(** ** A recovery that was interrupted.  The mutex is held, and free at the end. *)

Definition adoptRecoveringLocked (c : bool) (t : TaskID) (snapshot : TaskSnapshot) (occurredAt : Time) : M outcome :=
  let stop := unlocked t None in
  unless_cancelled c stop (
  dead ← call (CheckDead t);
  unless_cancelled c stop
  match dead with
  | Err _ => unlock_and_register c t snapshot OutcomeError
  | Ok false => unlock_and_register c t snapshot OutcomeDeferred
  | Ok true =>
      unless_cancelled c stop (
      present ← call (ReadLastMessage t);
      unless_cancelled c stop
      match present with
      | Err _ => unlock_and_register c t snapshot OutcomeError
      | Ok present =>
          '(err, completed) ← resolveRecoveringLockedWithContext c t snapshot present occurredAt;
          if negb completed then stop else
          match err with
          | Some _ =>
              call (Unlock t);;
              unless_cancelled c (mret None) (
              registerPendingConfirmOnly t;;
              unless_cancelled c (mret None) (
              unless_cancelled c (mret None) (
              reconcilePendingAfterFailure c t pendingFailureAfterConfirmedDeath;;
              unless_cancelled c (mret None) (mret (Some OutcomeError)))))
          | None =>
              call (Unlock t);;
              unless_cancelled c (mret None) (
              release_recovering c t (recoveringFinalState present snapshot) occurredAt (mret None)
                (mret (Some (if present then OrphanRecovered else OutcomeError))))
          end
      end)
  end).

(** ** A timeout *)

Definition releaseTimeoutPathLock (t : TaskID) (snapshot : TaskSnapshot) : M (option error) :=
  if bool_decide (Subcommand_ snapshot = SubcommandImpl) then call (ReleasePathLock t) else mret None.

(** [err, completed] *)
Definition startTimeoutRecovery (c : bool) (t : TaskID) (snapshot : TaskSnapshot) : M (option error * bool) :=
  let stop := mret (None, false) in
  unless_cancelled c stop (
  err ← releaseTimeoutPathLock t snapshot;
  match err with
  | Some _ => mret (err, true)
  | None =>
      unless_cancelled c stop (
      now ← call Now;
      unless_cancelled c stop (
      call (Go (GoAdoptResume (mkRecoverInput t (SessionRef_ snapshot) RecoveryOriginTimeout now) noClaim));;
      mret (None, true)))
  end).

(** A living process with a known identity is terminated by a goroutine. *)
Definition terminate_later (c : bool) (t : TaskID) (snapshot : TaskSnapshot) (g : goroutine) : M outcome :=
  if is_none (PID snapshot) then unlock_and_register c t snapshot OutcomeDeferred
  else
    call (Unlock t);;
    unless_cancelled c (mret None) (
    registered ← registerPending t snapshot;
    if negb registered then mret (Some OutcomeError) else
    unless_cancelled c (mret None) (call (Go g);; mret (Some OutcomeDeferred))).

Definition adoptTimeoutLocked (c : bool) (t : TaskID) (snapshot : TaskSnapshot) : M outcome :=
  let stop := unlocked t None in
  unless_cancelled c stop (
  dead ← call (CheckDead t);
  unless_cancelled c stop
  match dead with
  | Err _ => unlock_and_register c t snapshot OutcomeError
  | Ok true =>
      call (Unlock t);;
      '(err, completed) ← startTimeoutRecovery c t snapshot;
      if negb completed then mret None else
      match err with
      | Some _ =>
          reconcilePendingAfterFailure c t pendingFailureAfterConfirmedDeath;;
          mret (Some OutcomeError)
      | None => mret (Some OrphanRecoveryStarted)
      end
  | Ok false => terminate_later c t snapshot (GoConfirmTimeoutTermination t snapshot)
  end).

(** ** A cancellation *)

Definition adoptCancellingLocked (c : bool) (t : TaskID) (snapshot : TaskSnapshot) : M outcome :=
  let stop := unlocked t None in
  occurredAt ← call Now;
  unless_cancelled c stop (
  dead ← call (CheckDead t);
  unless_cancelled c stop (
  let gone := match dead with Ok dead => dead | Err err => errors_Is err (Domain ErrTaskNotFound) end in
  if gone then
    call (Unlock t);;
    unless_cancelled c (mret None) (
    err ← ConfirmKilled t cancelledExitCode true occurredAt;
    match err with
    | Some _ =>
        unless_cancelled c (mret None) (
        reconcilePendingAfterFailure c t pendingFailureAfterConfirmedDeath;;
        mret (Some OutcomeError))
    | None => mret (Some Reconciled)
    end)
  else match dead with
  | Err _ => unlock_and_register c t snapshot OutcomeError
  | Ok _ => terminate_later c t snapshot (GoConfirmCancellationTermination t snapshot)
  end)).

(** ** Everything else *)

(** The resume use case is never absent: the constructor refuses to build without it. *)
Definition recoverOrphan (c : bool) (t : TaskID) (sessionRef : option SessionRef) (occurredAt : Time) : M outcome :=
  result ← Handle c (mkOrphanInput t sessionRef true occurredAt);
  unless_cancelled c (mret None)
    (mret (Some (if Finalized result then OrphanRecovered
                 else if RecoveryStarted result then OrphanRecoveryStarted
                 else OutcomeError))).

(** A task that was starting, running, stalled or adopted by an earlier run. *)
Definition adopt_live (c : bool) (t : TaskID) (snapshot : TaskSnapshot) (observedAt : Time) : M outcome :=
  let stop := unlocked t None in
  let failed := unlocked t (Some OutcomeError) in
  unless_cancelled c stop (
  dead ← call (CheckDead t);
  unless_cancelled c stop
  match dead with
  | Err _ => failed
  | Ok dead =>
    match SnapshotRestore snapshot with
    | Err _ => failed
    | Ok task =>
      match Task_Adopt dead observedAt task with
      | (_, Err _) => failed
      | (task, Ok events) =>
        match WithTask snapshot task observedAt with
        | Err _ => failed
        | Ok updated =>
          unless_cancelled c stop (
          saveErr ← call (Save t updated);
          match saveErr with
          | Some _ => unless_cancelled c stop failed
          | None =>
              unless_cancelled c stop (
              (if bool_decide (State snapshot = StateStalled) then call (LeaveStalled t observedAt) else mret tt);;
              unless_cancelled c stop (
              stopped ← noted c (WriteAdoptedMarker t observedAt);
              if stopped : bool then stop else
              completed ← append_unless_cancelled c t events;
              if negb completed then stop else
              call (Unlock t);;
              if negb dead then mret (Some ResumedMonitoring)
              else unless_cancelled c (mret None) (recoverOrphan c t (SessionRef_ snapshot) observedAt)))
          end)
        end
      end
    end
  end).

Definition adoptOne (c : bool) (t : TaskID) (listed : TaskSnapshot) (observedAt : Time) : M outcome :=
  let stop := unlocked t None in
  call (Lock t);;
  unless_cancelled c stop (
  loaded ← call (Load t);
  unless_cancelled c stop
  match loaded with
  | Err err =>
      if negb (errors_Is err (Domain ErrTaskNotFound)) then
        unless_cancelled c stop (
        registerPending t listed;;
        unless_cancelled c stop (unlocked t (Some OutcomeError)))
      else unlocked t (Some OutcomeError)
  | Ok snapshot =>
      if negb (isAdoptionState (State snapshot)) then unlocked t (Some Reconciled)
      else match State snapshot with
           | StateRecovering => adoptRecoveringLocked c t snapshot observedAt
           | StateTimeout => adoptTimeoutLocked c t snapshot
           | StateOrphaned =>
               call (Unlock t);;
               unless_cancelled c (mret None) (recoverOrphan c t (SessionRef_ snapshot) observedAt)
           | StateCancelling => adoptCancellingLocked c t snapshot
           | _ => adopt_live c t snapshot observedAt
           end
  end).

Fixpoint adopt_each (c : bool) (observedAt : Time) (snapshots : list TaskSnapshot)
    (outcomes : list (TaskID * adoptionOutcome)) : M (list (TaskID * adoptionOutcome)) :=
  match snapshots with
  | [] => mret outcomes
  | snapshot :: snapshots =>
      unless_cancelled c (mret outcomes) (
      o ← adoptOne c (TaskID_ snapshot) snapshot observedAt;
      match o with
      | None => mret outcomes
      | Some o => adopt_each c observedAt snapshots (outcomes ++ [(TaskID_ snapshot, o)])
      end)
  end.

Definition elapsed (startedAt : Time) (outcomes : list (TaskID * adoptionOutcome)) : M AdoptRunningTasksOutput :=
  now ← call Now;
  mret (mkAdoptOutput outcomes (Milliseconds (Sub now startedAt))).

(** Later entries of the same task replace earlier ones, as in a Go map. *)
Definition reservations_of (snapshots : list TaskSnapshot) : gmap TaskID Subcommand :=
  fold_left (fun m s => <[TaskID_ s := Subcommand_ s]> m) snapshots ∅.

Definition Adopt_Execute (c : bool) : M (res AdoptRunningTasksOutput) :=
  startedAt ← call Now;
  let stop := out ← elapsed startedAt []; mret (Ok out) in
  unless_cancelled c stop (
  listed ← call (ListByStates adoptionStates);
  match listed with
  | Err err => mret (Err err)
  | Ok snapshots =>
      unless_cancelled c stop (
      unless_cancelled c stop (
      call (ResetSlots (reservations_of snapshots));;
      unless_cancelled c stop (
      outcomes ← adopt_each c startedAt snapshots [];
      out ← elapsed startedAt outcomes;
      mret (Ok out))))
  end).

(** ** Its goroutines *)

Definition handleUnconfirmedTermination (claim : SendClaim) (result : TerminationAttemptResult) : M unit :=
  match TerminateErr result with
  | None => call (PendComplete claim);; mret tt
  | Some err =>
      if errors_Is err ErrProcessSignalAuthorityInvalid then call (PendInvalidate claim);; mret tt
      else releaseOrInvalidateSendAfterTerminationError claim
  end.

(** The part the two confirmations share: [next] runs with the latest snapshot once
    the process is dead and the claim still holds. *)
Definition confirm_termination (t : TaskID) (snapshot : TaskSnapshot) (grace : Duration)
    (next : TaskSnapshot -> SendClaim -> M unit) : M unit :=
  match processSignalAuthority snapshot with
  | None => registerPending t snapshot;; mret tt
  | Some authority =>
      '(claim, outcome) ← call (PendClaim false t authority);
      match outcome with
      | ClaimAcquired =>
          result ← call (SendConfirm t authority grace);
          if negb (Dead result) then handleUnconfirmedTermination claim result
          else
            latest ← currentClaimAuthority claim;
            match latest with
            | None => call (PendInvalidate claim);; mret tt
            | Some latest => next latest claim
            end
      | _ => mret tt
      end
  end.

Definition confirmTimeoutTermination (t : TaskID) (snapshot : TaskSnapshot) (grace : Duration) : M unit :=
  confirm_termination t snapshot grace (fun latest claim =>
    call Now;;
    err ← releaseTimeoutPathLock t latest;
    match err with
    | Some _ => call (PendInvalidate claim);; mret tt
    | None =>
        now ← call Now;
        call (Go (GoAdoptResume (mkRecoverInput t (SessionRef_ latest) RecoveryOriginTimeout now) claim))
    end).

Definition confirmCancellationTermination (t : TaskID) (snapshot : TaskSnapshot) (grace : Duration) : M unit :=
  confirm_termination t snapshot grace (fun latest claim =>
    confirmedAt ← call Now;
    err ← ConfirmKilled t cancelledExitCode true confirmedAt;
    match err with
    | Some _ => call (PendInvalidate claim);; mret tt
    | None => call (PendRemoveClaim claim);; mret tt
    end).

Definition adopt_resumeRecovery (r : resumeRecoverer) (i : RecoverViaResumeInput) (claim : SendClaim) : M unit :=
  '(_, err) ← Recover_Execute r false i;
  let owns := negb (cl_Token claim =? 0) in
  match err with
  | Some _ =>
      if owns then call (PendInvalidate claim);; mret tt
      else reconcilePendingAfterFailure false (r_TaskID i) pendingFailureAfterConfirmedDeath
  | None => if owns then call (PendRemoveClaim claim);; mret tt else call (PendRemove (r_TaskID i))
  end.

(** ** Lemmas *)

Lemma registerPending_keeps t s m c : keeps m c m c (registerPending t s).
Proof. unfold registerPending. solve_keeps. Qed.
#[export] Hint Resolve registerPending_keeps : keeps.

Lemma registerPendingConfirmOnly_keeps t m c : keeps m c m c (registerPendingConfirmOnly t).
Proof. unfold registerPendingConfirmOnly. solve_keeps. Qed.
#[export] Hint Resolve registerPendingConfirmOnly_keeps : keeps.

Lemma unlock_and_register_keeps b t s o c : keeps (Some t) c None c (unlock_and_register b t s o).
Proof. unfold unlock_and_register. solve_keeps. Qed.
#[export] Hint Resolve unlock_and_register_keeps : keeps.

Lemma terminate_later_keeps b t s g : goroutine_claim g = None -> keeps (Some t) None None None (terminate_later b t s g).
Proof.
  intros Hg. unfold terminate_later. solve_keeps. by apply keeps_Go.
Qed.

Lemma releaseTimeoutPathLock_keeps t s m c : keeps m c m c (releaseTimeoutPathLock t s).
Proof. unfold releaseTimeoutPathLock. solve_keeps. Qed.
#[export] Hint Resolve releaseTimeoutPathLock_keeps : keeps.

Lemma startTimeoutRecovery_keeps b t s : keeps None None None None (startTimeoutRecovery b t s).
Proof. unfold startTimeoutRecovery. solve_keeps. Qed.
#[export] Hint Resolve startTimeoutRecovery_keeps : keeps.

Lemma adoptTimeoutLocked_keeps b t s : keeps (Some t) None None None (adoptTimeoutLocked b t s).
Proof. unfold adoptTimeoutLocked. solve_keeps. by apply terminate_later_keeps. Qed.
******************************
• _Assignment_
Only a number is wanted: how many lines above include "startedAt"?

• _Answer_
6